As a child, it is difficult to see yourself doing something no one like you has ever done. It naturally gives you the sense of the impossible. It takes a unique individual to be first, envision what has never been seen, and then see yourself there. To carry the weight of generations that will follow, you must be a heavy burden. To withstand the detractors and naysayers and persevere takes grit. And to do it without falling flat on your face takes grace. It takes a special person to be first.
When President Biden imagined himself as President, he need only look back at 44 of his 45 predecessors to know “I can do this.” He didn’t have people telling him it wasn’t his place. He didn’t have to break the glass ceiling; the sky was his limit. He didn’t have to kick down any doors; the doors flew open for him. He didn’t have to blaze a trail; he only had to follow a well-worn path. I’m not saying he didn’t have challenges to overcome or hardships to face. I’m not saying he didn’t have to work hard. And in actuality, you can insert the name of almost any modern-day president or man in a position of power or leadership, for that matter. Men have been in power since the dawn of time. Men don’t ascend to power. They transition. Every woman you see in a leadership role or a position of power is a symbol of shattered glass, a ladder climbed, a trailblazed. And if the woman holding the position now didn’t kick down a door, build a ladder, shatter a ceiling, or blaze a trail, she is standing on the shoulders of someone who did. When a woman is in a position of power, she had to ascend there.

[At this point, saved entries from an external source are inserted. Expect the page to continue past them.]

(* ===== verification/RmcpSetup.v ===== *)
(** * Session setup: Open Session and RAKP

    [command/open_session.*], [command/rakp12.*], [command/rakp34.*],
    [command/guid.*].  RAKP is the authenticated key exchange of RMCP+: the
    console proves that it knows the user's password by a MAC over the random
    numbers of both sides, and both derive the session keys from it. *)
From Stdlib Require Import ZArith Lia String.
From stdpp Require Import base list gmap.
From S2P Require Import Prelude CxxStd RmcpMessage RmcpCrypto RmcpState RmcpSession RmcpParser.
From S2P Require Import RmcpHandler Sol.
Local Open Scope Z_scope.

Module RAKP_ReturnCode.
Definition NO_ERROR : Z := 0.
Definition INSUFFICIENT_RESOURCE : Z := 1.
Definition INVALID_SESSION_ID : Z := 2.
Definition INVALID_AUTH_ALGO : Z := 4.
Definition INVALID_INTEGRITY_ALGO : Z := 5.
Definition INACTIVE_ROLE : Z := 9.
Definition UNAUTH_ROLE_PRIV : Z := 10.
Definition INVALID_NAME_LENGTH : Z := 12.
Definition UNAUTH_NAME : Z := 13.
Definition INVALID_INTEGRITY_VALUE : Z := 15.
Definition INVALID_CONF_ALGO : Z := 16.
End RAKP_ReturnCode.

Definition sizeof_OpenSessionRequest : nat := 32.
Definition sizeof_OpenSessionResponse : nat := 36.
Definition sizeof_RAKP1request : nat := 44.
Definition sizeof_RAKP2response : nat := 40.
Definition sizeof_RAKP3request : nat := 8.
Definition userNameMaxLen : nat := 16.

(** ** Open Session *)

(** A payload descriptor: type, two reserved bytes, length, algorithm and
    three reserved bytes. *)
Definition algo_payload (ptype len algo : Z) : list Z := [ptype; 0; 0; len; algo; 0; 0; 0].

Definition open_error (tag status : Z) (rc : list Z) : list Z :=
  [tag; status; 0; 0] ++ rc ++ replicate 28 0.

Definition openSession `{Crypto, Settings} (inPayload : list Z) : M Net (list Z) :=
  if negb (length inPayload =? sizeof_OpenSessionRequest)%nat
  then ret [IPMI_CC_REQ_DATA_LEN_INVALID]
  else
    let! tag := rd8 inPayload 0 in
    let! rc := read_range inPayload 4 4 in
    let! b1 := rd8 inPayload 1 in
    let! authPayload := rd8 inPayload 8 in
    let! authPayloadLen := rd8 inPayload 11 in
    let! b12 := rd8 inPayload 12 in
    let! intPayload := rd8 inPayload 16 in
    let! intPayloadLen := rd8 inPayload 19 in
    let! b20 := rd8 inPayload 20 in
    let! confPayload := rd8 inPayload 24 in
    let! confPayloadLen := rd8 inPayload 27 in
    let! b28 := rd8 inPayload 28 in
    let maxPrivLevel := Z.land b1 0xF in
    let authAlgo := Z.land b12 0x3F in
    let intAlgo := Z.land b20 0x3F in
    let confAlgo := Z.land b28 0x3F in
    if negb (auth_isAlgorithmSupported authAlgo)
    then ret (open_error tag RAKP_ReturnCode.INVALID_AUTH_ALGO rc)
    else if negb (integrity_isAlgorithmSupported intAlgo)
    then ret (open_error tag RAKP_ReturnCode.INVALID_INTEGRITY_ALGO rc)
    else
      let priv := if maxPrivLevel =? 0 then Privilege.ADMIN else maxPrivLevel in
      if negb (crypt_isAlgorithmSupported confAlgo)
      then ret (open_error tag RAKP_ReturnCode.INVALID_CONF_ALGO rc)
      else
        let! started := try (let! p := startSession (le_value rc) priv authAlgo intAlgo confAlgo in
                             ret (Some p)) (fun _ => ret None) in
        match started with
        | None => ret (open_error tag RAKP_ReturnCode.INSUFFICIENT_RESOURCE rc)
        | Some p =>
            let! s := obj p in
            updateLastTransactionTime p ;;;
            on_info p (fun i => i <| state := State.setupInProgress |>) ;;;
            ret ([tag; RAKP_ReturnCode.NO_ERROR; Z.land (reqMaxPrivLevel s) 0xF; 0] ++ rc
                 ++ to_ipmi32 (s_bmcSessionID s)
                 ++ algo_payload authPayload authPayloadLen authAlgo
                 ++ algo_payload intPayload intPayloadLen intAlgo
                 ++ algo_payload confPayload confPayloadLen confAlgo)
        end.

(** ** RAKP messages 1 and 2 *)
Definition rakp2_error (status : Z) : list Z := [0; status] ++ replicate 38 0.
Definition userNameOnlyLookupMask : Z := 0x10.
Definition userNamePrivLookup : Z := 0x0.
Definition isChannelAccessModeEnabled (mode : Z) : bool := negb (mode =? 0).
Definition invalidUserId : Z := 0xFF.

Definition on_auth (p : nat) (f : AuthAlgo -> AuthAlgo) : M Net unit :=
  on_obj p (fun s => s <| authAlgoInterface := f <$> authAlgoInterface s |>).

(** The key exchange input of RAKP message 2. *)
Definition rakp2_input (rcSessionID bmcSessionID : Z) (rcRand bmcRand guid : list Z)
    (priv : Z) (name : list Z) : list Z :=
  to_ipmi32 rcSessionID ++ to_ipmi32 bmcSessionID ++ rcRand ++ bmcRand ++ guid
  ++ [priv; zlen name] ++ name.

Definition min_priv (s : Session) : Z :=
  if privLimit (sessionChannelAccess s) <? privilege (sessionUserPrivAccess s)
  then privLimit (sessionChannelAccess s) else privilege (sessionUserPrivAccess s).

(** The checks of the user and the channel: [inl status] refuses; they store
    the access data in the session as they go. *)
Definition rakp1_user (p : nat) (name : list Z) `{Settings} : M Net (Z + list Z) :=
  let! n := get in
  let u := users n in
  let userId := ipmiUserGetUserId u name in
  if userId =? invalidUserId then ret (inl RAKP_ReturnCode.UNAUTH_NAME)
  else if negb (ipmiUserCheckEnabled u userId) then ret (inl RAKP_ReturnCode.INACTIVE_ROLE)
  else
    let passwd := ipmiUserGetPassword u name in
    if (length passwd =? 0)%nat then ret (inl RAKP_ReturnCode.UNAUTH_NAME)
    else if negb (ipmiUserPamAuthenticate u name passwd)
    then ret (inl RAKP_ReturnCode.UNAUTH_NAME)
    else
      let chNum := u8 getInterfaceIndex in
      let! s := obj p in
      let '(cc, acc) := ipmiUserGetPrivilegeAccess u userId chNum (sessionUserPrivAccess s) in
      on_obj p (fun s => s <| sessionUserPrivAccess := acc |>) ;;;
      if negb (cc =? IPMI_CC_OK) then ret (inl RAKP_ReturnCode.INACTIVE_ROLE)
      else
        let '(cc, ca) := getChannelAccessData u chNum (sessionChannelAccess s) in
        on_obj p (fun s => s <| sessionChannelAccess := ca |>) ;;;
        if negb (cc =? IPMI_CC_OK) then ret (inl RAKP_ReturnCode.INACTIVE_ROLE)
        else if negb (isChannelAccessModeEnabled (accessMode ca))
        then ret (inl RAKP_ReturnCode.INACTIVE_ROLE)
        else if Privilege.OEM <? privilege acc then ret (inl RAKP_ReturnCode.INACTIVE_ROLE)
        else
          on_info p (fun i => i <| channelNum := chNum |> <| userID := userId |>) ;;;
          let! s := obj p in
          (if min_priv s <? currentPrivilege (info s)
           then on_info p (fun i => i <| currentPrivilege := min_priv s |>) else ret tt) ;;;
          ret (inr passwd).

(** The second half of the handler, from the role on: the user is looked up
    and message 2 is built. *)
Definition rakp1_grant `{Crypto, Settings} (p : nat) (tag : Z) (rcRand bmcRand : list Z)
    (priv : Z) (name : list Z) : M Net (list Z) :=
  on_info p (fun i => i <| currentPrivilege := Privilege.USER |>) ;;;
  on_obj p (fun s => s <| reqMaxPrivLevel := priv |>) ;;;
  if zlen name =? 0 then ret (rakp2_error RAKP_ReturnCode.UNAUTH_NAME)
  else
    let! checked := rakp1_user p name in
    match checked with
    | inl status => ret (rakp2_error status)
    | inr passwd =>
        let! s := obj p in
        if (Z.land priv userNameOnlyLookupMask =? userNamePrivLookup)
           && negb (Z.land priv reqMaxPrivMask =? privilege (sessionUserPrivAccess s))
        then ret (rakp2_error RAKP_ReturnCode.UNAUTH_NAME)
        else if (USER_KEY_MAX_LENGTH <? length passwd)%nat
        then undef OutOfBounds
        else
          on_auth p (fun a => a <| userKey := resize USER_KEY_MAX_LENGTH passwd |>
                                <| bmcRandomNum := Some bmcRand |>) ;;;
          let! s := obj p in
          let! a := getAuthAlgo s in
          let! n := get in
          let input := rakp2_input (remoteConsoleSessionID s) (s_bmcSessionID s)
                         rcRand bmcRand (guid n) priv name in
          ret ([tag; RAKP_ReturnCode.NO_ERROR; 0; 0]
               ++ to_ipmi32 (remoteConsoleSessionID s)
               ++ bmcRand ++ guid n ++ auth_generateHMAC a input)
    end.

(** Reads past the name length only what the size check admits. *)
Definition RAKP12 `{Crypto, Settings} (inPayload : list Z) : M Net (list Z) :=
  if (length inPayload <? sizeof_RAKP1request - userNameMaxLen)%nat
  then ret [IPMI_CC_REQ_DATA_LEN_INVALID]
  else
    let! tag := rd8 inPayload 0 in
    let! sid := rd32 inPayload 4 in
    let! rcRand := read_range inPayload 8 16 in
    let! priv := rd8 inPayload 24 in
    let! name_len := rd8 inPayload 27 in
    if sid =? sessionZero then ret (rakp2_error RAKP_ReturnCode.INVALID_SESSION_ID)
    else
      let! found := try (let! p := getSession sid in ret (Some p)) (fun _ => ret None) in
      match found with
      | None => ret (rakp2_error RAKP_ReturnCode.INVALID_SESSION_ID)
      | Some p =>
          if (Z.of_nat userNameMaxLen <? name_len)
             || negb (zlen inPayload =? 28 + name_len)
          then ret (rakp2_error RAKP_ReturnCode.INVALID_NAME_LENGTH)
          else
            let! name := read_range inPayload 28 name_len in
            on_obj p (fun s => s <| userName := name |>) ;;;
            updateLastTransactionTime p ;;;
            let! s := obj p in
            let! a := getAuthAlgo s in
            on_auth p (fun a => a <| rcRandomNum := Some rcRand |>) ;;;
            let! random := rand_bytes BMC_RANDOM_NUMBER_LEN in
            match random with
            | None => ret (rakp2_error RAKP_ReturnCode.INSUFFICIENT_RESOURCE)
            | Some bmcRand =>
                if negb (Privilege.CALLBACK <? Z.land priv reqMaxPrivMask)
                then ret (rakp2_error RAKP_ReturnCode.UNAUTH_ROLE_PRIV)
                else rakp1_grant p tag rcRand bmcRand priv name
            end
      end.

(** ** RAKP messages 3 and 4 *)
Definition rakp4_response (tag status rcSessionID : Z) : list Z :=
  [tag; status; 0; 0] ++ to_ipmi32 rcSessionID.

(** The inputs of the console's MAC, of the session integrity key and of the
    integrity check value. *)
Definition rakp3_input (bmcRand : list Z) (rcSessionID priv : Z) (name : list Z) : list Z :=
  bmcRand ++ to_ipmi32 rcSessionID ++ [priv; zlen name] ++ name.
Definition sik_input (rcRand bmcRand : list Z) (priv : Z) (name : list Z) : list Z :=
  rcRand ++ bmcRand ++ [priv; zlen name] ++ name.
Definition icv_input (rcRand : list Z) (bmcSessionID : Z) (guid : list Z) : list Z :=
  rcRand ++ to_ipmi32 bmcSessionID ++ guid.

Definition applyIntegrityAlgo `{Crypto} (bmcSessionID : Z) : M Net unit :=
  let! p := getSession bmcSessionID in
  let! s := obj p in
  let! a := getAuthAlgo s in
  let install d := let! i := new_IntegrityAlgo d (sessionIntegrityKey a) in
                   on_obj p (fun s => s <| integrityAlgoInterface := Some i |>) in
  if intAlgo a =? HMAC_SHA1_96 then install SHA1
  else if intAlgo a =? HMAC_SHA256_128 then install SHA256
  else ret tt.

Definition applyCryptAlgo `{Crypto} (bmcSessionID : Z) : M Net unit :=
  let! p := getSession bmcSessionID in
  let! s := obj p in
  let! a := getAuthAlgo s in
  if cryptAlgo a =? AES_CBC_128 then
    let! i := getIntegrityAlgo s in
    let! k2 := generateKn (intDigest i) (sessionIntegrityKey a) const_2 in
    on_obj p (fun s => s <| cryptAlgoInterface := Some k2 |>)
  else ret tt.

(** The session integrity key grows at the front of whatever was there. *)
Definition establish `{Crypto} (p : nat) (tag : Z) (bmcRand name : list Z) : M Net (list Z) :=
  let! s := obj p in
  let! a := getAuthAlgo s in
  let! rcRand := init_read (rcRandomNum a) in
  let sik := auth_generateHMAC a (sik_input rcRand bmcRand (u8 (reqMaxPrivLevel s)) name) in
  on_auth p (fun a => a <| sessionIntegrityKey := sik ++ sessionIntegrityKey a |>) ;;;
  let! s := obj p in
  let! a := getAuthAlgo s in
  let! n := get in
  let! icv := generateICV a (icv_input rcRand (s_bmcSessionID s) (guid n)) in
  applyIntegrityAlgo (s_bmcSessionID s) ;;;
  applyCryptAlgo (s_bmcSessionID s) ;;;
  on_info p (fun i => i <| state := State.active |>) ;;;
  ret (rakp4_response tag RAKP_ReturnCode.NO_ERROR (remoteConsoleSessionID s) ++ icv).

Definition RAKP34 `{Crypto} (inPayload : list Z) : M Net (list Z) :=
  if (length inPayload <? sizeof_RAKP3request)%nat
  then ret (rakp4_response 0 RAKP_ReturnCode.INVALID_INTEGRITY_VALUE 0)
  else
    let! tag := rd8 inPayload 0 in
    let! sid := rd32 inPayload 4 in
    if sid =? sessionZero then ret (rakp4_response 0 RAKP_ReturnCode.INVALID_SESSION_ID 0)
    else
      let! found := try (let! p := getSession sid in ret (Some p)) (fun _ => ret None) in
      match found with
      | None => ret (rakp4_response 0 RAKP_ReturnCode.INVALID_SESSION_ID 0)
      | Some p =>
          updateLastTransactionTime p ;;;
          let! s := obj p in
          let! a := getAuthAlgo s in
          let! bmcRand := init_read (bmcRandomNum a) in
          let name := take (Z.to_nat (u8 (zlen (userName s)))) (userName s) in
          let output := auth_generateHMAC a
            (rakp3_input bmcRand (remoteConsoleSessionID s) (u8 (reqMaxPrivLevel s)) name) in
          if bool_decide (drop sizeof_RAKP3request inPayload = output)
          then establish p tag bmcRand name
          else
            let! _ := stopSession (s_bmcSessionID s) in
            ret (rakp4_response tag RAKP_ReturnCode.INVALID_INTEGRITY_VALUE
                   (remoteConsoleSessionID s))
      end.

(** ** System GUID ([guid.cpp]) *)
Definition canned_guid : list Z := map Z.of_nat (seq 1 16).

Definition hex_digit (c : Z) : option Z :=
  if (48 <=? c) && (c <=? 57) then Some (c - 48)
  else if (97 <=? c) && (c <=? 102) then Some (c - 87)
  else if (65 <=? c) && (c <=? 70) then Some (c - 55)
  else None.
Fixpoint hex_digits (l : list Z) (acc : Z) : Z :=
  match l with
  | c :: l' => match hex_digit c with Some d => hex_digits l' (acc * 16 + d) | None => acc end
  | [] => acc
  end.
(** [0x] is a prefix when a digit follows. *)
Definition strip_0x (l : list Z) : list Z :=
  match l with
  | z :: x :: c :: l' =>
      if (z =? 48) && ((x =? 120) || (x =? 88)) && bool_decide (is_Some (hex_digit c))
      then c :: l' else l
  | _ => l
  end.
(** [strtoul(s, NULL, 16)], and extraction of an unsigned integer of width
    [w] in base 16: too large a value is the maximum, a minus sign negates. *)
Definition hex_value (w : Z) (l : list Z) : Z :=
  let '(neg, l) := strip_sign (skip_spaces l) in
  let v := hex_digits (strip_0x l) 0 in
  if 2 ^ w <=? v then 2 ^ w - 1 else if neg then (- v) mod 2 ^ w else v.

Fixpoint guid_bytes (inc : nat) (uuid : list Z) : list Z :=
  match inc with
  | O => []
  | S inc' =>
      match uuid with
      | [] => drop (16 - inc) canned_guid
      | a :: [] => [u8 (hex_value 64 [a])] ++ drop (16 - inc') canned_guid
      | a :: b :: uuid' => u8 (hex_value 64 [a; b]) :: guid_bytes inc' uuid'
      end
  end.
(** [None]: one of the calls failed, and the canned GUID stays. *)
Definition getSystemGUID (uuid : option (list Z)) : list Z :=
  match uuid with None => canned_guid | Some u => guid_bytes 16 u end.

On International Women’s Day and everyday women have to celebrate women in these roles. We have to lift one another up. Every time one of us advances, we all take a step forward. And when we tear one another down, we are taking a collective step back. When we demonize, demoralize or demean one another, we do so at our own peril. And when we allow men to demean, demoralize or diminish women, we are complicit whether those men are in our living rooms, board rooms, or the Oval Office.
So on the night, Kamala Harris became the first woman Vice President, I called my two-year-old granddaughter. She won’t remember that historic night. When she votes for the first time, there will be no fanfare. She will vote alongside women who have always had the right to vote. When she tries out for football or wrestling, she won’t be the first girl to play. When she goes to college, she will do so with a cohort from every race and ethnicity, gender, and sexual identity, and her presence will be nothing historic. When she takes her first job earning a salary equal to her male counterpart, she won’t give it a second thought. I have so many hopes and dreams for her. Yet my deepest desire for my granddaughter is to never be first at anything.